DATASET |

(* ===== verification/ProbeHistory.v ===== *)
(** * Probe outcomes and down transitions ([autoreport.rs])

    The two sliding windows a link keeps for the automatic-report trigger:
    [ProbeWindow], the recent probe outcomes, and [DownTransitions], the times
    the link went from Up to Down. Times are nanoseconds. *)

From Stdlib Require Import Sorted.
From stdpp Require Import sorting.
From S2P Require Import Prelude Bytes.

Definition nanos_of_secs (n : Z) : Z := n * 1000000000.

Definition PROBE_HISTORY : Z := nanos_of_secs 330.
Definition PROBE_HISTORY_MAX_SAMPLES : Z := 16384.
Definition DOWN_HISTORY : Z := nanos_of_secs 3600.
Definition DOWN_HISTORY_MAX_SAMPLES : Z := 256.

Record ProbeWindow := mkProbeWindow {
  samples : list (Z * bool);
  epoch : option Z }.

Record DownTransitions := mkDown { times : list Z }.

Definition ProbeWindow_default : ProbeWindow := mkProbeWindow [] None.
Definition DownTransitions_default : DownTransitions := mkDown [].

(** The loop that pops the front while it is too old or the queue too long. *)
Fixpoint trim {A} (time : A → Z) (history cap now : Z) (l : list A) : list A :=
  match l with
  | [] => []
  | x :: rest =>
      if (history <? sat_sub now (time x)) || (cap <? len l)
      then trim time history cap now rest else l
  end.

(** [Option::get_or_insert]. *)
Definition get_or_insert (o : option Z) (x : Z) : Z :=
  match o with Some y => y | None => x end.

Definition ProbeWindow_record (now : Z) (hit : bool) (w : ProbeWindow) : ProbeWindow :=
  mkProbeWindow
    (trim fst PROBE_HISTORY PROBE_HISTORY_MAX_SAMPLES now (samples w ++ [(now, hit)]))
    (Some (get_or_insert (epoch w) now)).

Definition ProbeWindow_clear (w : ProbeWindow) : ProbeWindow := mkProbeWindow [] None.

(** The loop of [counts], from the newest sample back. *)
Fixpoint count_back (now window : Z) (l : list (Z * bool)) (total missed : Z) : Z * Z :=
  match l with
  | [] => (total, missed)
  | (t, hit) :: rest =>
      if window <? sat_sub now t then (total, missed)
      else count_back now window rest (total + 1) (if hit then missed else missed + 1)
  end.

Definition counts (w : ProbeWindow) (now window : Z) : Z * Z :=
  count_back now window (rev (samples w)) 0 0.

Definition age (w : ProbeWindow) (now : Z) : option Z :=
  match epoch w with Some e => Some (sat_sub now e) | None => None end.

Definition DownTransitions_record (now : Z) (d : DownTransitions) : DownTransitions :=
  mkDown (trim id DOWN_HISTORY DOWN_HISTORY_MAX_SAMPLES now (times d ++ [now])).

Definition count_within (d : DownTransitions) (now window : Z) : Z :=
  wrap 32 (len (filter (λ t, sat_sub now t ≤ window) (times d))).

(** ** The queues *)

Section trimming.
Context {A : Type} (time : A → Z).

Lemma trim_suffix history cap now l :
  ∃ old, l = old ++ trim time history cap now l.
Proof.
  induction l as [|x l (old & IH)]; cbn [trim]; [by exists []|].
  destruct (_ || _); [|by exists []]. exists (x :: old). cbn. by f_equal.
Qed.

Lemma trim_length history cap now l : 0 ≤ cap → len (trim time history cap now l) ≤ cap.
Proof.
  intros Hc. induction l as [|x l IH]; cbn [trim]; [unfold len; cbn; lia|].
  destruct (history <? _) eqn:E; cbn [orb]; [done|].
  destruct (Z.ltb_spec cap (len (x :: l))); [done|lia].
Qed.

(** Below the cap, only samples older than the history go. *)
Lemma trim_old history cap now l old :
  len l ≤ cap → l = old ++ trim time history cap now l →
  Forall (λ x, history < sat_sub now (time x)) old.
Proof.
  revert old; induction l as [|x l IH]; intros old Hl; cbn [trim].
  { destruct old; [constructor|done]. }
  unfold len in *. cbn [length] in *.
  destruct (Z.ltb_spec history (sat_sub now (time x))) as [Hx|Hx]; cbn [orb].
  - destruct old as [|y old].
    + cbn. intros E. apply (f_equal length) in E.
      destruct (trim_suffix history cap now l) as (o & Ho).
      apply (f_equal length) in Ho. rewrite length_app in Ho. cbn in E. lia.
    + intros [= <- E]. constructor; [done|]. apply IH; [lia|done].
  - rewrite (proj2 (Z.ltb_ge _ _)) by (unfold len; cbn [length]; lia).
    intros E. apply (f_equal length) in E. rewrite length_app in E.
    destruct old; [constructor|cbn in E; lia].
Qed.

End trimming.

(** ** Counting is exact *)

Definition recorded (rs : list (Z * bool)) (w : ProbeWindow) : ProbeWindow :=
  foldl (λ w r, ProbeWindow_record r.1 r.2 w) w rs.

Definition in_window (now window : Z) (rs : list (Z * bool)) : list (Z * bool) :=
  filter (λ r, sat_sub now r.1 ≤ window) rs.
Definition misses (rs : list (Z * bool)) : list (Z * bool) := filter (λ r, r.2 = false) rs.

Lemma count_back_spec now window l a b :
  Sorted (λ x y, y.1 ≤ x.1) l →
  count_back now window l a b =
  (a + len (in_window now window l), b + len (misses (in_window now window l))).
Proof.
  intros Hs%Sorted_StronglySorted; [|intros ? ? ?; lia]. revert a b.
  induction Hs as [|[t hit] l Hs IH Hl]; intros a b; cbn [count_back].
  { unfold len. cbn. f_equal; lia. }
  unfold in_window, misses in *. rewrite filter_cons. cbn [fst].
  destruct (Z.ltb_spec window (sat_sub now t)) as [Ht|Ht].
  - rewrite decide_False by lia.
    assert (filter (λ r : Z * bool, sat_sub now r.1 ≤ window) l = []) as ->.
    { destruct (filter _ l) as [|y l'] eqn:E; [done|].
      assert (y ∈ filter (λ r : Z * bool, sat_sub now r.1 ≤ window) l) as Hy
        by (rewrite E; apply list_elem_of_here).
      apply list_elem_of_filter in Hy as [Hy Hin].
      eapply Forall_forall in Hl; [|exact Hin]. cbn in Hl. unfold sat_sub in *. lia. }
    unfold len. cbn. f_equal; lia.
  - rewrite decide_True by lia. rewrite IH, filter_cons. cbn [snd].
    destruct hit; [rewrite decide_False by done|rewrite decide_True by done];
      unfold len; cbn [length]; f_equal; lia.
Qed.

Lemma sorted_rev (l : list (Z * bool)) :
  Sorted (λ x y, x.1 ≤ y.1) l → Sorted (λ x y, y.1 ≤ x.1) (rev l).
Proof.
  intros Hs%Sorted_StronglySorted; [|intros ? ? ?; lia].
  apply StronglySorted_Sorted. induction Hs as [|x l Hs IH Hl]; cbn; [constructor|].
  apply StronglySorted_app_2; [|done|repeat constructor].
  intros y z Hy Hz. apply list_elem_of_singleton in Hz as ->.
  rewrite <- Permutation_rev in Hy. eapply Forall_forall in Hl; [|exact Hy]. done.
Qed.

Lemma counts_retained w now window :
  Sorted (λ x y, x.1 ≤ y.1) (samples w) →
  counts w now window =
  (len (in_window now window (samples w)), len (misses (in_window now window (samples w)))).
Proof.
  intros Hs. unfold counts. rewrite count_back_spec by (by apply sorted_rev).
  unfold len, in_window, misses. by rewrite <- !(Permutation_rev (samples w)).
Qed.

(** What the window has dropped is older than the history. *)
Lemma recorded_suffix rs last :
  Sorted (λ x y, x.1 ≤ y.1) rs → len rs ≤ PROBE_HISTORY_MAX_SAMPLES →
  Forall (λ r, r.1 ≤ last) rs →
  ∃ old, rs = old ++ samples (recorded rs ProbeWindow_default) ∧
    Forall (λ r, PROBE_HISTORY < sat_sub last r.1) old.
Proof.
  intros Hs. induction rs as [|[t h] rs IH] using rev_ind; intros Hl Hf; [by exists []|].
  apply Sorted_StronglySorted in Hs; [|intros ? ? ?; lia].
  unfold len in Hl. rewrite length_app in Hl. cbn in Hl.
  apply Forall_app in Hf as [Hf Hlast]. rewrite Forall_singleton in Hlast. cbn in Hlast.
  destruct IH as (old & E & Hold); [|unfold len; lia|done|].
  { by eapply StronglySorted_Sorted, StronglySorted_app_1_l. }
  unfold recorded in *. rewrite foldl_app. cbn [foldl ProbeWindow_record samples fst snd].
  set (w := foldl _ _ rs) in *.
  destruct (trim_suffix fst PROBE_HISTORY PROBE_HISTORY_MAX_SAMPLES t (samples w ++ [(t, h)]))
    as (o2 & E2).
  exists (old ++ o2). split.
  { rewrite E at 1. rewrite <- !app_assoc. f_equal. exact E2. }
  apply Forall_app. split; [done|].
  eapply Forall_impl; [eapply trim_old; [|exact E2]|].
  - apply (f_equal length) in E. rewrite length_app in E. clearbody w.
    unfold len. rewrite length_app. cbn [length]. lia.
  - intros r Hr. cbv beta in Hr |- *. unfold sat_sub in *. lia.
Qed.

Lemma recorded_bounded rs w :
  len (samples w) ≤ PROBE_HISTORY_MAX_SAMPLES →
  len (samples (recorded rs w)) ≤ PROBE_HISTORY_MAX_SAMPLES.
Proof.
  revert w; induction rs as [|r rs IH]; intros w Hw; [done|]. apply IH. cbn.
  by apply trim_length.
Qed.

(** The probe window answers the trigger's question exactly: it never
    holds more than 16384 samples, and as long as no more than that many probes
    were recorded since it was cleared, at clock readings that do not go back,
    the counts over any window of up to 330 s are the numbers of probes and of
    misses recorded in that window. *)
Theorem probe_counts_exact rs now window :
  Sorted (λ x y, x.1 ≤ y.1) rs → Forall (λ r, r.1 ≤ now) rs →
  len rs ≤ PROBE_HISTORY_MAX_SAMPLES → window ≤ PROBE_HISTORY →
  let w := recorded rs ProbeWindow_default in
  counts w now window = (len (in_window now window rs), len (misses (in_window now window rs))) ∧
  ∀ more, len (samples (recorded more w)) ≤ PROBE_HISTORY_MAX_SAMPLES.
Proof.
  intros Hs Hf Hl Hw w. split.
  2: { intros more. apply recorded_bounded, recorded_bounded. done. }
  destruct (recorded_suffix rs now Hs Hl Hf) as (old & E & Hold). fold w in E.
  rewrite counts_retained.
  - assert (in_window now window rs = in_window now window (samples w)) as ->; [|done].
    rewrite E at 1. unfold in_window. rewrite filter_app.
    assert (filter (λ r : Z * bool, sat_sub now r.1 ≤ window) old = []) as ->; [|done].
    clear E. induction Hold as [|r old Hr _ IH]; [done|]. rewrite filter_cons, decide_False by lia.
    done.
  - apply StronglySorted_Sorted. apply Sorted_StronglySorted in Hs; [|intros ? ? ?; lia].
    rewrite E in Hs. by eapply StronglySorted_app_1_r.
Qed.

Lemma probe_counts_exact_witness :
  let rs := [(nanos_of_secs 1, true); (nanos_of_secs 200, false); (nanos_of_secs 400, true)] in
  counts (recorded rs ProbeWindow_default) (nanos_of_secs 410) (nanos_of_secs 300) = (2, 1) ∧
  ∀ more, len (samples (recorded more (recorded rs ProbeWindow_default)))
          ≤ PROBE_HISTORY_MAX_SAMPLES.
Proof.
  apply (probe_counts_exact
           [(nanos_of_secs 1, true); (nanos_of_secs 200, false); (nanos_of_secs 400, true)]
           (nanos_of_secs 410) (nanos_of_secs 300)).
  - repeat constructor; cbn; unfold nanos_of_secs; lia.
  - repeat constructor; cbn; unfold nanos_of_secs; lia.
  - by vm_compute.
  - by vm_compute.
Defined.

WHAT YOU NEED TO DO | After locating the line with "window) l = []) as ->." in the material above, return it and each line after it exactly, ending at the line with "intros y z Hy".

ANSWER BOX |
    assert (filter (λ r : Z * bool, sat_sub now r.1 ≤ window) l = []) as ->.
    { destruct (filter _ l) as [|y l'] eqn:E; [done|].
      assert (y ∈ filter (λ r : Z * bool, sat_sub now r.1 ≤ window) l) as Hy
        by (rewrite E; apply list_elem_of_here).
      apply list_elem_of_filter in Hy as [Hy Hin].
      eapply Forall_forall in Hl; [|exact Hin]. cbn in Hl. unfold sat_sub in *. lia. }
    unfold len. cbn. f_equal; lia.
  - rewrite decide_True by lia. rewrite IH, filter_cons. cbn [snd].
    destruct hit; [rewrite decide_False by done|rewrite decide_True by done];
      unfold len; cbn [length]; f_equal; lia.
Qed.

Lemma sorted_rev (l : list (Z * bool)) :
  Sorted (λ x y, x.1 ≤ y.1) l → Sorted (λ x y, y.1 ≤ x.1) (rev l).
Proof.
  intros Hs%Sorted_StronglySorted; [|intros ? ? ?; lia].
  apply StronglySorted_Sorted. induction Hs as [|x l Hs IH Hl]; cbn; [constructor|].
  apply StronglySorted_app_2; [|done|repeat constructor].
  intros y z Hy Hz. apply list_elem_of_singleton in Hz as ->.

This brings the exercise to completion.